:: Work to complete ::
Print the lines that run from the line with "source h c m)." to the line with "- intros k'", keeping both end lines, exactly as they appear in the entries below, and nothing else.

********

Lemma clear_uprobe_any s' st fl out m : tracks st fl out m -> tracks st fl out (clearUprobeCorrelated s' m).
Proof. intros H. unfold clearUprobeCorrelated. destruct (negb _); [done|]. by apply uprobe_any. Qed.

Lemma clear_told_foreign p f st fl out m :
  PidFd p f <> PidFd pid fd -> tracks st fl out m -> tracks st fl out (clearSyscallCorrelated p f m).
Proof.
  intros N H. unfold clearSyscallCorrelated. destruct (negb _); [done|].
  frame H; [by rewrite Lookup_delete_ne|]. rewrite dom_delete. set_solver.
Qed.

Definition meta_ok (p : Z) (meta : pidMeta) : Prop :=
  p = pid \/ Forall foreign_key (SessionIds meta) /\ Forall (fun k => exists p f, k = generatePidFdKey p f /\ foreign_fd p f) (PidFds meta).

Lemma get_meta_ok p st fl out m : tracks st fl out m -> meta_ok p (getPidMeta p m).
Proof.
  intros H. destruct (decide (p = pid)) as [->|N]; [by left|right]. unfold getPidMeta.
  destruct (pidMetas m !! p) eqn:E; [by eapply tr_metas|by split].
Qed.

Lemma meta_foreign p meta st fl out m : meta_ok p meta -> tracks st fl out m -> tracks st fl out (m <| pidMetas ::= insert p meta |>).
Proof.
  intros Hm H. frame H. intros p' meta' N [[<- <-]|[_ Hp]]%lookup_insert_Some; [|by eapply tr_metas0].
  by destruct Hm.
Qed.

Lemma add_session_tracks p s' st fl out m :
  p = pid \/ foreign_key s' -> tracks st fl out m -> tracks st fl out (addSessionIdToPidMeta p s' m).
Proof.
  intros Hs H. unfold addSessionIdToPidMeta. destruct (bool_decide _); [done|]. apply meta_foreign; [|done].
  destruct (get_meta_ok p st fl out m H) as [?|[HA HB]]; [by left|]. destruct Hs; [by left|right]. cbn. split; [|done].
  apply Forall_app. split; [done|by apply Forall_singleton].
Qed.

Lemma add_fd_tracks p f st fl out m :
  p = pid \/ foreign_fd p f -> tracks st fl out m -> tracks st fl out (addPidFdToPidMeta p f m).
Proof.
  intros Hs H. unfold addPidFdToPidMeta. destruct (bool_decide _); [done|]. apply meta_foreign; [|done].
  destruct (get_meta_ok p st fl out m H) as [?|[HA HB]]; [by left|]. destruct Hs; [by left|right]. cbn. split; [done|].
  apply Forall_app. split; [done|]. apply Forall_singleton. eauto.
Qed.

Lemma Forall_filtered {A} (P Q : A -> Prop) `{forall x, Decision (Q x)} l : Forall P l -> Forall P (filter Q l).
Proof. rewrite !Forall_forall. intros HP x [_ Hx]%list_elem_of_filter. by apply HP. Qed.

Lemma remove_session_tracks p s' st fl out m : tracks st fl out m -> tracks st fl out (removeSessionIdFromPidMeta p s' m).
Proof.
  intros H. unfold removeSessionIdFromPidMeta. destruct (negb _); [done|]. apply meta_foreign; [|done].
  destruct (get_meta_ok p st fl out m H) as [?|[HA HB]]; [by left|right]. cbn. split; [by apply Forall_filtered|done].
Qed.

Lemma remove_fd_tracks p f st fl out m : tracks st fl out m -> tracks st fl out (removePidFdFromPidMeta p f m).
Proof.
  intros H. unfold removePidFdFromPidMeta. destruct (negb _); [done|]. apply meta_foreign; [|done].
  destruct (get_meta_ok p st fl out m H) as [?|[HA HB]]; [by left|right]. cbn. split; [done|by apply Forall_filtered].
Qed.

Lemma write_foreign cookie d msg st fl out m : cookie <> ck -> tracks st fl out m -> tracks st fl out (WriteDataEvent cookie d msg m).
Proof. intros N H. unfold WriteDataEvent, WriteProtocolEvent. frame H. by rewrite filter_app, (filter_cons_False _ _ []), filter_nil, app_nil_r. Qed.

Lemma protocol_foreign now cookie p b st fl out m : cookie <> ck -> tracks st fl out m -> tracks st fl out (WriteProtocolEvent now cookie p b m).
Proof. intros N H. unfold WriteDataEvent, WriteProtocolEvent. frame H. by rewrite filter_app, (filter_cons_False _ _ []), filter_nil, app_nil_r. Qed.

Lemma direction_seen d : d = D_INGRESS \/ d = D_EGRESS -> ToConnectionDirection d = Some (seen_direction d).
Proof. by intros [-> | ->]. Qed.

Lemma write_messages_foreign cookie l st fl out m :
  cookie <> ck -> Forall direction_ok l -> tracks st fl out m ->
  exists m', write_messages cookie l m = Some m' /\ tracks st fl out m'.
Proof.
  intros N Hl. revert m. induction Hl as [|p l Hp Hl IH]; intros m H; cbn [write_messages]; [by exists m|].
  rewrite (direction_seen _ Hp). apply IH. by apply write_foreign.
Qed.

Lemma plaintext_foreign p s' d msg st fl out m :
  s' <> s -> d = D_INGRESS \/ d = D_EGRESS -> tracks st fl out m ->
  exists m', ProcessPlaintextData p s' d msg m = Some m' /\ tracks st fl out m'.
Proof.
  intros N Hd H. unfold ProcessPlaintextData. destruct (activeCorrelations m !! s') as [c|] eqn:E.
  - destruct (Lookup _ _); [by exists m|]. rewrite (direction_seen _ Hd). eexists. split; [done|].
    apply write_foreign; [|done]. by eapply tr_actives.
  - eexists. split; [done|]. apply messages_foreign; [done| |done]. apply Forall_app. split; [|by apply Forall_singleton].
    destruct (pendingMessages m !! s') eqn:El; [by eapply tr_messages|constructor].
Qed.

Lemma flush_foreign now c h st fl out m :
  foreign h c -> tracks st fl out m -> exists m', flush_messages now c m = Some m' /\ tracks st fl out m'.
Proof.
  intros (_ & _ & _ & Hs & [N _] & Nc) H. unfold flush_messages.
  destruct (pendingMessages m !! SessionId c) as [[|p l]|] eqn:E; [by exists m| |by exists m].
  pose proof (tr_messages _ _ _ _ H _ _ E) as Hl. destruct (streamProtocols m !! _).
  - destruct (write_messages_foreign (Cookie c) (p :: l) st fl out (WriteProtocolEvent now (Cookie c) (DetectProtocol (Msg p)) true m))
      as (m' & -> & H'); [done|done|by apply protocol_foreign|].
    eexists. split; [done|]. by apply no_messages_foreign.
  - eexists. split; [done|]. apply no_messages_foreign; [done|]. by apply ignore_foreign.
Qed.

Lemma activate_foreign now h c st fl out m :
  ~ hs h -> foreign h c -> tracks st fl out m -> exists m', activate now h c m = Some m' /\ tracks st fl out m'.
Proof.
  intros Nh Hf H. pose proof Hf as (_ & Hfd & Hd & Hs & Hk & Nc). pose proof (key_foreign _ _ Hfd) as Hkey.
  unfold activate. apply (flush_foreign _ _ h); [done|].
  apply uprobe_any with (f := fun x => (Put (SessionId c) x).2) in H.
  apply told_foreign with (k := PidFd (Pid c) (Fd c)) in H; [|by apply Hfd|done].
  apply active_foreign with (s' := SessionId c) (c := c) in H; [|by apply Hk|done].
  apply fd_foreign with (k := generatePidFdKey (Pid c) (Fd c)) (v := SessionId c) in H; [|by apply Hkey|done].
  apply remove_foreign with (k := SessionId c) in H; [|done].
  apply remove_foreign with (k := generatePidFdKey (Pid c) (Fd c)) in H; [|done].
  frame H.
  - intros h' Hh'. rewrite lookup_delete_ne by congruence. by apply tr_pending0.
  - intros h' c' Hh' [_ Hc]%lookup_delete_Some. by apply tr_foreign0.
Qed.

Lemma await_foreign source h c st fl out m :
  ~ hs h -> foreign h c -> tracks st fl out m -> tracks st fl out (await source h c m).
Proof.
  intros Nh Hf H. pose proof Hf as (_ & Hfd & _ & _ & Hk & _). pose proof (key_foreign _ _ Hfd) as Hkey. unfold await.
  set (k := match source with CORRELATION_SOURCE_UPROBE => _ | _ => _ end).
  assert (foreign_key k) as [N1 N2] by (by destruct source). clearbody k. frame H.
  - by rewrite lookup_insert_ne.
  - by rewrite lookup_insert_ne.
  - intros k' l' h' [[<- <-]|[_ Hl]]%lookup_insert_Some Hi Hh'; [|by eapply tr_sources0].
    apply elem_of_app in Hi as [Hi|Hi%list_elem_of_singleton]; [|congruence].
    destruct (pendingCorrelationsBySource m !! k) eqn:E; [by eapply tr_sources0|by apply not_elem_of_nil in Hi].
  - intros h' Hh'. rewrite lookup_insert_ne by congruence. by apply tr_pending0.
  - intros h' c' Hh' [[<- <-]|[_ Hl]]%lookup_insert_Some; [done|by apply tr_foreign0].
Qed.

Lemma converge_foreign source h c c' : foreign h c -> foreign h c' -> foreign h (converge source c c').
Proof.
  intros (E1 & F1 & D1 & S1 & K1 & C1) (E2 & F2 & D2 & S2 & K2 & C2). assert (Pid c = Pid c') as E by congruence.
  destruct source; unfold foreign, converge; cbn; rewrite ?E; repeat (split; [by rewrite <- ?E|]); done.
Qed.

Lemma correlation_foreign now source h c st fl out m :
  ~ hs h -> foreign h c -> tracks st fl out m -> exists m', processCorrelation now source h c m = Some m' /\ tracks st fl out m'.
Proof.
  intros Nh Hf H. unfold processCorrelation.
  assert (forall c m, foreign h c -> tracks st fl out m ->
    tracks st fl out (match source with CORRELATION_SOURCE_UPROBE => addSessionIdToPidMeta (Pid c) (SessionId c) m
                   | CORRELATION_SOURCE_SYSCALL => addPidFdToPidMeta (Pid c) (Fd c) m end)) as Hmeta.
  { intros c1 m1 (_ & F1 & _ & _ & K1 & _) H1. destruct source; [apply add_session_tracks|apply add_fd_tracks]; auto. }
  destruct (pendingCorrelations m !! h) as [c'|] eqn:E.
  - assert (Hc := converge_foreign source h c c' Hf (tr_foreign _ _ _ _ H _ _ Nh E)).
    destruct (activate_foreign now h _ st fl out m Nh Hc H) as (m' & -> & H'). eexists. split; [done|]. by apply Hmeta.
  - eexists. split; [done|]. apply Hmeta; [done|]. by apply await_foreign.
Qed.

Lemma closed_foreign p f st fl out m :
  foreign_fd p f -> tracks st fl out m -> tracks st fl out (ProcessSocketClosed p f m).
Proof.
  intros Hf H. pose proof (key_foreign _ _ Hf) as Hk. unfold ProcessSocketClosed.
  destruct (pidFdSessionIdMap m !! _) as [v|] eqn:E; [|done].
  destruct (tr_fds _ _ _ _ H _ _ (proj2 Hk) E) as [Nv Nv'].
  apply clear_told_foreign; [by apply Hf|]. apply clear_uprobe_any, clear_ignored_foreign; [done|].
  apply remove_session_tracks, remove_fd_tracks, no_messages_foreign; [done|]. apply remove_foreign; [done|].
  apply remove_foreign; [done|]. apply inactive_foreign; [done|]. by apply no_fd_foreign; [apply Hk|].
Qed.

Lemma clean_session_foreign s' st fl out m : foreign_key s' -> tracks st fl out m -> tracks st fl out (clean_session s' m).
Proof.
  intros [N N'] H. unfold clean_session. apply clear_uprobe_any, clear_ignored_foreign; [done|].
  apply no_messages_foreign; [done|]. apply remove_foreign; [done|]. by apply inactive_foreign.
Qed.

Lemma clean_pidfd_foreign p f st fl out m : foreign_fd p f -> tracks st fl out m -> tracks st fl out (clean_pidfd (generatePidFdKey p f) m).
Proof.
  intros Hf H. pose proof (key_foreign _ _ Hf) as Hk. unfold clean_pidfd.
  rewrite extract_generate by apply Hf. apply clear_told_foreign; [by apply Hf|].
  apply no_fd_foreign; [by apply Hk|]. by apply remove_foreign.
Qed.

Lemma stopped_foreign p st fl out m : u32 p <> pid -> tracks st fl out m -> tracks st fl out (ProcessStopped p m).
Proof.
  intros N H. unfold ProcessStopped, cleanAllFromPid.
  set (m1 := m <| bridge ::= _ |>). assert (HA : tracks st fl out m1) by (subst m1; frame H).
  clearbody m1. clear H. destruct (pidMetas m1 !! u32 p) as [meta|] eqn:E; [|done].
  destruct (tr_metas _ _ _ _ HA _ _ N E) as [Hs Hf]. clear E.
  assert (HB : tracks st fl out (foldl (fun m s => clean_session s m) m1 (SessionIds meta))).
  { revert m1 HA. induction Hs as [|x l Hx Hl IH]; intros m1 HA; [done|]. by apply IH, clean_session_foreign. }
  set (m2 := foldl _ m1 _) in *. clearbody m2. clear HA.
  assert (HC : tracks st fl out (foldl (fun m k => clean_pidfd k m) m2 (PidFds meta))).
  { revert m2 HB. induction Hf as [|x l (p' & f & -> & Hx) Hl IH]; intros m2 HB; [done|]. by apply IH, clean_pidfd_foreign. }
  set (m3 := foldl _ m2 _) in *. clearbody m3. frame HC. intros p' meta' N' [_ Hp]%lookup_delete_Some. by eapply tr_metas0.
Qed.

(** *** Operations of the pair *)

Lemma list_to_map_snoc (l : list (Z * Z)) h t h' :
  h ∉ l.*1 -> (list_to_map (l ++ [(h, t)]) : gmap Z Z) !! h' = if decide (h' = h) then Some t else (list_to_map l : gmap Z Z) !! h'.
Proof.
  intros N. rewrite list_to_map_app, lookup_union. cbn. destruct (decide (h' = h)) as [->|Nh].
  - rewrite not_elem_of_list_to_map_1 by done. by rewrite lookup_insert_eq.
  - rewrite lookup_insert_ne, lookup_empty by done. by destruct (list_to_map l !! h').
Qed.

Lemma expected_none st h : h ∉ (mine st).*1 -> h ∉ (theirs st).*1 -> expected st h = None.
Proof. intros N1 N2. unfold expected. by rewrite !not_elem_of_list_to_map_1. Qed.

********

:: Output for this exercise ::
  ~ hs h -> foreign h c -> tracks st fl out m -> tracks st fl out (await source h c m).
Proof.
  intros Nh Hf H. pose proof Hf as (_ & Hfd & _ & _ & Hk & _). pose proof (key_foreign _ _ Hfd) as Hkey. unfold await.
  set (k := match source with CORRELATION_SOURCE_UPROBE => _ | _ => _ end).
  assert (foreign_key k) as [N1 N2] by (by destruct source). clearbody k. frame H.
  - by rewrite lookup_insert_ne.
  - by rewrite lookup_insert_ne.
  - intros k' l' h' [[<- <-]|[_ Hl]]%lookup_insert_Some Hi Hh'; [|by eapply tr_sources0].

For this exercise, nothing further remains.